Consigo liberar mis hombros de sus manos y continúo dando vueltas por la habitación. Me llevo una mano al pelo mientras sacudo la otra a la vez que pienso, intentando reordenar los pensamientos agitados que tengo en la cabeza.
¿Quiénes somos sino las historias que transmitimos? ¿Qué ocurre cuando no queda nadie a quien contarle esas historias? ¿Cuando no hay quien las escuche? ¿Quién sabrá en el futuro que yo existí? ¿Y si de verdad fuésemos los únicos que quedamos vivos… quién conocería nuestras historias entonces? ¿Y qué pasará con las historias de todos los demás? ¿Quién las recordará?
—No hay nadie en nuestra aldea, Mary —me dice—. Y la mujer que solía vivir en esta casa, ¿qué importa ahora? Ya no está aquí. Si consiguió escapar viva, no se cruzó en nuestro camino.
Chasqueo los dedos.
—Tienes razón —le digo. Todos mis pensamientos cobran sentido de pronto—. Seguro que ha seguido adelante. Seguro que ha seguido otro camino, tiene que haber escapado alejándose de aquí.
Travis sacude la cabeza.
—Mary. —Vuelve a cogerme del brazo para impedir que siga moviéndome—. Dime por qué esto te importa tanto. Dime por qué ahora, de repente, todo esto es tan importante…

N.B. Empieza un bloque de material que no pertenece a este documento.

Lemma shaped_step d st : shaped d st -> shaped (d + 1) (body d st).
Proof.
  intros (Hlen & Hnum & Hmono & Hcur & Hlast).
  unfold shaped, loopBody. cbn [ls_timeline ls_alive].
  set (b := grow env stress rain reqs (ls_biomass st)).
  set (a := if eqb b (Fin 0) && (20 <? d)%Z && gtb stress (Fin 0.7)
            then false else ls_alive st).
  assert (Ha : ls_alive st = false -> a = false).
  { intros E. subst a. rewrite E. now destruct (_ && _ && _). }
  set (fr := mkFrame d (toFixed3 b) (stageOf d) a).
  repeat split.
  - rewrite length_app. cbn. lia.
  - intros i f H. apply nth_error_snoc in H as [[L H]|[-> ->]].
    + now apply Hnum.
    + cbn. lia.
  - intros i j fi fj Lij Hi Hj Ei.
    apply nth_error_snoc in Hi as [[Li Hi]|[-> ->]];
      apply nth_error_snoc in Hj as [[Lj Hj]|[-> ->]]; try lia.
    + exact (Hmono i j fi fj Lij Hi Hj Ei).
    + cbn. apply Ha. exact (Hcur i fi Hi Ei).
  - intros i f H E. apply nth_error_snoc in H as [[L H]|[-> ->]].
    + apply Ha. exact (Hcur i f H E).
    + exact E.
  - intros f H. rewrite length_app in H. cbn [length] in H.
    apply nth_error_snoc in H as [[L H]|[_ ->]]; [lia|reflexivity].
Qed.

Lemma runTimeline_shaped :
  shaped 121 (runTimeline env stress rain reqs).
Proof.
  unfold runTimeline.
  change 121%Z with (1 + Z.of_nat days)%Z.
  apply forLoop_invariant; [exact shaped_step|exact shaped_start].
Qed.

Lemma runTimeline_length :
  length (ls_timeline (runTimeline env stress rain reqs)) = 120%nat.
Proof.
  destruct runTimeline_shaped as (H & _). lia.
Qed.

End Timeline.

(* ================================================================== *)
(** ** The daily recurrence on finite numbers *)

Lemma shock_cases (rain : number) (reqs : Crop.t) :
  shock rain reqs = Fin 0 \/ shock rain reqs = Fin 0.003.
Proof.
  unfold shock. destruct (ltb rain (Fin (minRain reqs))); auto.
Qed.

Lemma decay_Fin (s : Q) :
  exists dc, decay (Fin s) = Fin dc /\ 0 <= dc
             /\ (GROWTH.stressThreshold < s ->
                 dc = (s - GROWTH.stressThreshold) * GROWTH.decayFactor).
Proof.
  unfold decay, gtb, ltb.
  destruct (Qltb GROWTH.stressThreshold s) eqn:E; qprop.
  - eexists. split; [reflexivity|]. split; [|reflexivity].
    unfold GROWTH.stressThreshold, GROWTH.decayFactor in *. nra.
  - exists 0. split; [reflexivity|]. split; [lra|]. intros H. lra.
Qed.

Section Recurrence.

(** The growth rate [g], the decay [dc] and the rainfall shock [sh] are
    the same on every day of a run. *)
Variables g dc sh : Q.
Hypothesis sh_nonneg : 0 <= sh.

Local Abbreviation next b := (Qmax 0 (Qmax 0 (Qmin 1 (b + g - dc)) - sh)).

Lemma next_unit b : 0 <= next b /\ next b <= 1.
Proof. qclamp. lra. Qed.

Lemma next_mono b b' : b <= b' -> next b <= next b'.
Proof. intros H. qclamp. lra. Qed.

Lemma next_zero b : next 0 == 0 -> b == 0 -> next b == 0.
Proof.
  intros H0 Hb. apply Qle_antisym.
  - apply Qle_trans with (next 0); [apply next_mono; lra|].
    apply Qle_lteq. right. exact H0.
  - apply next_unit.
Qed.

Lemma next_positive b : 0 < next 0 -> 0 <= b -> 0 < next b.
Proof.
  intros H0 Hb. apply Qlt_le_trans with (next 0); [exact H0|].
  now apply next_mono.
Qed.

Variables env stress rain : number.
Variable reqs : Crop.t.
Hypothesis growthRate_is : growthRate env = Fin g.
Hypothesis decay_is : decay stress = Fin dc.
Hypothesis shock_is : shock rain reqs = Fin sh.

Lemma grow_Fin b : grow env stress rain reqs (Fin b) = Fin (next b).
Proof.
  unfold grow. rewrite growthRate_is, decay_is, shock_is.
  cbn [add sub]. rewrite Math_min_Fin, Math_max_Fin.
  cbn [sub]. now rewrite Math_max_Fin.
Qed.

Local Abbreviation run := (runTimeline env stress rain reqs).

(** Every biomass, of the loop variable and of the frames, is a finite
    number of [0, 1]. *)
Lemma runTimeline_unit :
  Forall (fun f => exists q, biomass f = Fin q /\ 0 <= q <= 1)
         (ls_timeline run).
Proof.
  pose (P := fun (_ : Z) (st : LoopState) =>
    (exists b, ls_biomass st = Fin b /\ 0 <= b <= 1)
    /\ Forall (fun f => exists q, biomass f = Fin q /\ 0 <= q <= 1)
              (ls_timeline st)).
  assert (H : P (1 + Z.of_nat days)%Z run).
  { unfold runTimeline. apply (forLoop_invariant P).
    - intros d st ((b & Eb & Hb) & Hall). unfold P, loopBody.
      cbn [ls_biomass ls_timeline]. rewrite Eb, grow_Fin.
      pose proof (next_unit b) as Hn. split.
      + eexists. split; [reflexivity|]. lra.
      + apply Forall_app. split; [exact Hall|].
        constructor; [|constructor]. cbn [biomass].
        destruct (toFixed3_unit (next b)) as (q & Eq & Hq & _); [lra|].
        exists q. split; [exact Eq|lra].
    - split; [exists 0; split; [reflexivity|lra]|constructor]. }
  exact (proj2 H).
Qed.

(** When a day's update cannot lift the biomass off zero, every frame
    has biomass 0. *)
Lemma runTimeline_barren :
  next 0 == 0 ->
  Forall (fun f => exists q, biomass f = Fin q /\ q == 0) (ls_timeline run).
Proof.
  intros H0.
  pose (P := fun (_ : Z) (st : LoopState) =>
    (exists b, ls_biomass st = Fin b /\ b == 0)
    /\ Forall (fun f => exists q, biomass f = Fin q /\ q == 0)
              (ls_timeline st)).
  assert (H : P (1 + Z.of_nat days)%Z run).
  { unfold runTimeline. apply (forLoop_invariant P).
    - intros d st ((b & Eb & Hb) & Hall). unfold P, loopBody.
      cbn [ls_biomass ls_timeline]. rewrite Eb, grow_Fin.
      pose proof (next_zero b H0 Hb) as Hn. split.
      + eexists. split; [reflexivity|exact Hn].
      + apply Forall_app. split; [exact Hall|].
        constructor; [|constructor]. cbn [biomass].
        destruct (toFixed3_unit (next b)) as (q & Eq & _ & Hq); [lra|].
        exists q. split; [exact Eq|exact (Hq Hn)].
    - split; [exists 0; split; reflexivity|constructor]. }
  exact (proj2 H).
Qed.

(** When a day's update lifts the biomass off zero, the mortality test
    never fires. *)
Lemma runTimeline_thriving : 0 < next 0 -> ls_alive run = true.
Proof.
  intros H0.
  pose (P := fun (_ : Z) (st : LoopState) =>
    (exists b, ls_biomass st = Fin b /\ 0 <= b) /\ ls_alive st = true).
  assert (H : P (1 + Z.of_nat days)%Z run).
  { unfold runTimeline. apply (forLoop_invariant P).
    - intros d st ((b & Eb & Hb) & Ha). unfold P, loopBody.
      cbn [ls_biomass ls_alive]. rewrite Eb, grow_Fin.
      pose proof (next_positive b H0 Hb) as Hn. split.
      + eexists. split; [reflexivity|lra].
      + assert (E : eqb (Fin (next b)) (Fin 0) = false).
        { apply Qeq_bool_false. lra. }
        rewrite E. exact Ha.
    - split; [exists 0; split; [reflexivity|lra]|reflexivity]. }
  exact (proj2 H).
Qed.

(** Under stress above 0.7 and with the biomass held at zero, the plant
    is alive exactly through day 20. *)
Lemma runTimeline_dies :
  next 0 == 0 -> gtb stress (Fin 0.7) = true ->
  ls_alive run = false
  /\ Forall (fun f => alive f = (day f <=? 20)%Z) (ls_timeline run).
Proof.
  intros H0 Hs.
  pose (P := fun (d : Z) (st : LoopState) =>
    (exists b, ls_biomass st = Fin b /\ b == 0)
    /\ ls_alive st = (d - 1 <=? 20)%Z
    /\ Forall (fun f => alive f = (day f <=? 20)%Z) (ls_timeline st)).
  assert (H : P (1 + Z.of_nat days)%Z run).
  { unfold runTimeline. apply (forLoop_invariant P).
    - intros d st ((b & Eb & Hb) & Ha & Hall). unfold P, loopBody.
      cbn [ls_biomass ls_alive ls_timeline]. rewrite Eb, grow_Fin.
      pose proof (next_zero b H0 Hb) as Hn.
      assert (E : eqb (Fin (next b)) (Fin 0) = true).
      { apply Qeq_bool_iff. exact Hn. }
      rewrite E, Hs, Ha. cbn [andb].
      assert (A : (if (20 <? d)%Z && true then false
                   else (d - 1 <=? 20)%Z) = (d <=? 20)%Z).
      { destruct (Z.ltb_spec 20 d); cbn [andb];
          destruct (Z.leb_spec d 20); destruct (Z.leb_spec (d - 1) 20);
          try reflexivity; lia. }
      rewrite A. split; [|split].
      + eexists. split; [reflexivity|exact Hn].
      + f_equal. lia.
      + apply Forall_app. split; [exact Hall|].
        constructor; [|constructor]. reflexivity.
    - split; [exists 0; split; reflexivity|].
      split; [reflexivity|constructor]. }
  destruct H as (_ & Ha & Hall). split; [exact Ha|exact Hall].
Qed.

Detengo los pies y lo miro a los ojos. A esos ojos increíblemente bellos y tranquilos.
—Porque nadie volverá a saber de ella. Y eso significa que nadie volverá a saber de mí. —Mi voz se convierte en un susurro—. Cuando lleguen a nuestro pueblo, ¿quién me conocerá?
—Yo te conozco, Mary.
Me acaricia la mejilla con la mano, resigue con un dedo mi mandíbula, y me veo obligada a cerrar los ojos, para que no lea en mi expresión las palabras que golpean en mi cabeza pero que no puedo decir en voz alta. Que eso no es bastante.
Que estoy aterrada de pensar que él no es bastante.
La garganta me arde por las lágrimas acumuladas cuando me empuja contra su pecho.
—Yo te conozco, Mary —repite, y las vibraciones de su voz retumban por todo mi cuerpo. Ahora tiene los labios sobre mi oreja y es como si pudiera leer mi mente, pues dice—: ¿Acaso no te basta la vida conmigo, Mary?
Me invade el vacío cuando asiento, porque no puedo soportar decirle la verdad. A pesar de que es capaz de leerme el pensamiento, a pesar de que me ha demostrado lo bien que me conoce. A pesar de que ya sabe la respuesta. Porque todavía albergo la esperanza de que pueda llenar el vacío y el anhelo; de que mañana por la mañana pueda despertarme en sus brazos y eso me baste.